Following the publication of the Securities and Exchange Commission (SEC) conflict minerals rule in 2012, several trade groups launched a legal challenge to various requirements, one of which was supported by the District of Columbia Court of Appeals. On 14th April 2014 the Court agreed that “The label ‘conflict free’ is a metaphor that conveys moral responsibility for the Congo war….By compelling an issuer to confess blood on its hands, the statute interferes with that exercise of the freedom of speech under the First Amendment” as reported by ITRI here.

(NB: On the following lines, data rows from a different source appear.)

Lemma get_or_create_l3_spec s p P rs unm rest va :
  proc_ok s p P rs unm rest -> 0 <= va < 2 ^ 32 ->
  exists t s', get_or_create_l3 p va s = Ret (t, s') /\ keeps rest s s'
    /\ (t <> 0 /\ (exists k P' rs', proc_ok s' p P' rs' unm rest /\ l1 P' = l1 P
          /\ (rs' = rs /\ vheap s' = vheap s
              \/ rs' = rs ++ [va / 2 ^ 21] /\ va / 2 ^ 21 ∉ rs
                 /\ al_alloc 4096 4096 (vheap s) = Ret (t, vheap s'))
          /\ rs' !! k = Some (va / 2 ^ 21) /\ l3 P' !! k = Some t)
        \/ t = 0 /\ va / 2 ^ 21 ∉ rs /\ proc_ok s' p P rs unm rest
           /\ (length rs = 16%nat \/ al_alloc 4096 4096 (vheap s) = Ret (0, vheap s'))).
Proof.
  intros (HP & Hinv & Ho) Hva.
  destruct (index_fields va Hva) as (_ & E2 & _ & E1). destruct (page_split va Hva) as (Hr & _).
  set (r := va / 2 ^ 21) in *.
  destruct (pi_l2_lookup _ _ _ _ Hinv r Hr) as (t2 & Ht2 & Ht2ok).
  unfold get_or_create_l3. rewrite (load_proc_ok _ _ _ HP), bind_Ret, E1, E2.
  rewrite (aget_lookup _ _ t2), bind_Ret by (done || apply Z.div_pos; lia).
  destruct (decide (r ∈ rs)) as [[k Hk]%list_elem_of_lookup_1|Hni].
  - destruct (pi_l3_lookup _ _ _ _ Hinv _ _ Hk) as (t3 & Ht3 & Ht3ok & _).
    rewrite (load_word_ok _ _ _ (pi_table _ _ _ _ Hinv _ _ _ _ Hk Ht2 Ht3)), bind_Ret.
    destruct (table_fields t3) as [-> ->]; [unfold table_ok in Ht3ok; lia|apply Ht3ok|].
    change (3 =? 3) with true. cbv iota. exists t3, s. split; [done|]. split; [apply keeps_refl|]. left.
    split; [destruct Ht3ok; lia|]. exists k, P, rs. split_and!; try done. by left.
  - rewrite (load_word_ok _ _ _ (pi_block _ _ _ _ Hinv _ _ Hr Hni Ht2)), bind_Ret.
    destruct (block_fields r Hr) as (-> & Eat & _ & ->). rewrite Eat.
    change (1 =? 3) with false. cbv iota. rewrite (pi_count _ _ _ _ Hinv).
    pose proof (pi_cap _ _ _ _ Hinv). unfold PROC_MAX_L3.
    destruct (Z.leb_spec 16 (zlen rs)) as [Hfull|Hroom].
    { exists 0, s. split; [done|]. split; [apply keeps_refl|]. right. split_and!; try done. left. lia. }
    destruct (vm_alloc_table s _ Ho) as (t & h & Ea & Hres). rewrite Ea, bind_Ret. cbv iota beta zeta.
    destruct Hres as [(-> & Ho' & Eh)|(Hn & Htok & Hnt & Ho' & Eh)].
    { exists 0, (set_vheap s h). split; [done|]. split; [apply (keeps_refl rest s)|]. right. split_and!; try done. by right. }
    destruct (Z.eqb_spec t 0); [done|].
    rewrite aset_ok, bind_Ret by (rewrite (pi_l3 _ _ _ _ Hinv); lia). rewrite Nat2Z.id.
    set (P' := mk_proc (l1 P) (l2 P) (<[length rs := t]> (l3 P)) (zlen rs + 1)).
    destruct (fill_loop (set_proc (set_vheap s h) p P') t 512
      (fun i => if negb (attr_of (r * 2 ^ 21) =? 0)
                then DESC_PAGE_DEVICE (u64 (r * 2 ^ 21 + i * 4096))
                else DESC_PAGE_NORMAL (u64 (r * 2 ^ 21 + i * 4096)))) as (mem' & -> & Hfill); [lia|].
    rewrite bind_Ret. destruct (owned_rest_apart _ _ _ _ Ho) as [Hpr Htr].
    eexists t, _. split; [reflexivity|]. split.
    { eapply keeps_trans; [by apply (keeps_proc rest (set_vheap s h) p P')|]. eapply keeps_trans; [eapply (keeps_fill rest _ t); [set_solver|apply Htok|exact Hfill]|].
      apply keeps_store; [apply Htr; right; apply elem_of_app; left; by eapply list_elem_of_lookup_2|apply Ht2ok|apply Z.mod_pos_bound; lia]. }
    left. split; [done|].
    exists (length rs), P', (rs ++ [r]). split_and!.
    + split_and!; simpl.
      * by rewrite lookup_insert_eq.
      * unfold P'. rewrite <- (pi_count _ _ _ _ Hinv).
        apply (break_region (words s)); try done; [lia|by intros Hx; apply Hnt; right; apply elem_of_app; left|].
        destruct Hfill as [Hf1 Hf2]. split; [|done]. intros m Hm. rewrite Hf1 by done. f_equal.
        change (2 ^ 21) with (512 * 4096) in *. change (2 ^ 12) with 4096.
        rewrite u64_small by lia. unfold page_desc.
        replace (r * (512 * 4096) + m * 4096) with ((r * 512 + m) * 4096) by lia.
        by destruct (attr_of (r * (512 * 4096)) =? 0).
      * eapply owns_perm; [|exact Ho']. unfold tables. cbn [l1 l2 l3].
        rewrite length_app. simpl. rewrite Nat.add_1_r.
        rewrite (take_S_r _ _ t) by (apply list_lookup_insert_eq; rewrite (pi_l3 _ _ _ _ Hinv); lia).
        rewrite take_insert_ge by lia. solve_Permutation.
    + done.
    + right. done.
    + by apply list_lookup_middle.
    + apply list_lookup_insert_eq. rewrite (pi_l3 _ _ _ _ Hinv). lia.
Qed.

(** The next [n] page allocations from [h] all give a page. *)
Fixpoint pages_left (n : nat) h : Prop :=
  match n with
  | O => True
  | S n => forall p h', al_alloc 4096 4096 h = Ret (p, h') -> p <> 0 /\ pages_left n h'
  end.

(** *** Freeing *)

Definition nonnull (l : list Z) : list Z := filter (fun t => t <> 0) l.

Lemma nonnull_owned h l : owns h l -> nonnull l = l.
Proof.
  intros Ho. unfold nonnull. assert (Forall (fun t => t <> 0) l) as Hf.
  { apply Forall_forall. intros t Ht. by eapply owns_nonnull. }
  clear Ho. induction Hf as [|t l Ht _ IH]; [done|]. by rewrite filter_cons_True, IH.
Qed.
(** The kernel is switched out, the other task runs and is switched out in turn. *)
Lemma context_preserved_witness :
  exists s1 s2, schedule 0 two_tasks = Ret s1 /\ schedule 0 s1 = Ret s2
    /\ regs s2 = branch_link (regs two_tasks) schedule_ret.
Proof.
  destruct (schedule_ok 0 two_tasks [] two_tasks_ok) as (s1 & E1 & Hok1).
  destruct (schedule_ok 0 s1 [] Hok1) as (s2 & E2 & _).
  exists s1, s2. split; [exact E1|]. split; [exact E2|].
  assert (current_task two_tasks = 0 /\ current_task s1 = 1 /\ current_task s2 = 0
          /\ alive two_tasks 0 /\ alive s2 0) as (H0 & H1 & H2 & H3 & H4).
  { vm_compute in E1. injection E1 as <-. vm_compute in E2. injection E2 as <-.
    split_and!; try reflexivity; eexists; (split; [reflexivity|reflexivity]). }
  apply (context_preserved 0 two_tasks s1 s2 [] 0 two_tasks_ok); [congruence|done|done|lia| |done].
  apply rtc_once. split_and!; [lia|done|]. by apply (st_tick s1 0).
Defined.

Lemma task_create_correct_witness :
  exists s', task_create_named 0x1234 None two_tasks = Ret (2, s').
Proof.
  destruct (task_create_correct 0x1234 None two_tasks []) as (r & s' & E & _);
    [apply two_tasks_ok|apply two_tasks_ok|done|].
  exists s'. rewrite E. assert (match task_create_named 0x1234 None two_tasks with Ret (q, _) => q =? 2 | _ => false end = true) as Hq
    by (vm_compute; reflexivity).
  rewrite E in Hq. apply Z.eqb_eq in Hq as ->. reflexivity.
Defined.

Lemma task_kill_releases_witness : exists s', task_kill 1 0 two_tasks = Ret (0, s').
Proof.
  destruct (task_kill_releases 1 0 two_tasks [] two_tasks_ok) as [(s' & E & _)|(t & s' & E & _)].
  - vm_compute. discriminate.
  - exfalso. assert (match task_kill 1 0 two_tasks with Ret (q, _) => q =? 0 | _ => false end = true) as Hq
      by (vm_compute; reflexivity). rewrite E in Hq. discriminate Hq.
  - exists s'. exact E.
Defined.

(** A creation that runs out of memory leaves a READY slot with the context of
    its last user; once a later creation has raised [num_tasks] past it, the
    scheduler enters that context: here a zero stack pointer and return address. *)
Definition small_boot : sys heap :=
  mk_sys [] 0 0 zero_context 0 (replicate 16 (mk_slot 0 0))
    (mk_vm (alloc_init 65536 73728 (mk_cpu 0)) ∅ ∅).

Definition failed_creation : outcome (Z * Z * Z * Z * Z) :=
  s ← task_init small_boot;
  '(p, s) ← sys_kmalloc 4096 16 s;          (* another user of the heap *)
  '(r1, s) ← task_create 0x1234 s;
  s ← sys_kfree p s;
  '(r2, s) ← task_create 0x1234 s;
  s ← schedule 0 s;
  Ret (r1, r2, current_task s, x30 (regs s), sp (regs s)).

Lemma failed_creation_runs : failed_creation = Ret (-1, 2, 1, 0, 0).
Proof. vm_compute. reflexivity. Qed.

Many legal processes later, the SEC had the opportunity to support its rule by appeal to the US Supreme Court by the 7th April 2016 but chose not to do so. In fact this was explained in detail in March in a now public letter (available here) from the Attorney General Loretta Lynch to the US House of Representatives Speaker Paul Ryan. While it is possible that the SEC may seek to issue a revised rule, previous guidance remains relevant – that no company is required to describe its products as ‘DRC conflict free,’ having ‘not been found to be ‘DRC conflict free,” or ‘DRC conflict undeterminable.’ If a company voluntarily elects to describe any of its products as ‘DRC conflict free’ in its Conflict Minerals Report, it would be permitted to do so provided it had obtained an independent private sector audit (IPSA).
ITRI considers this a positive development since the requirement in the Rule to determine ‘conflict’ status is overly simplistic and contradictory to the widely supported concepts of progressive improvement under the OECD due diligence guidance. This disclosure concept is a major driver behind disengagement from purchase of African supply sources.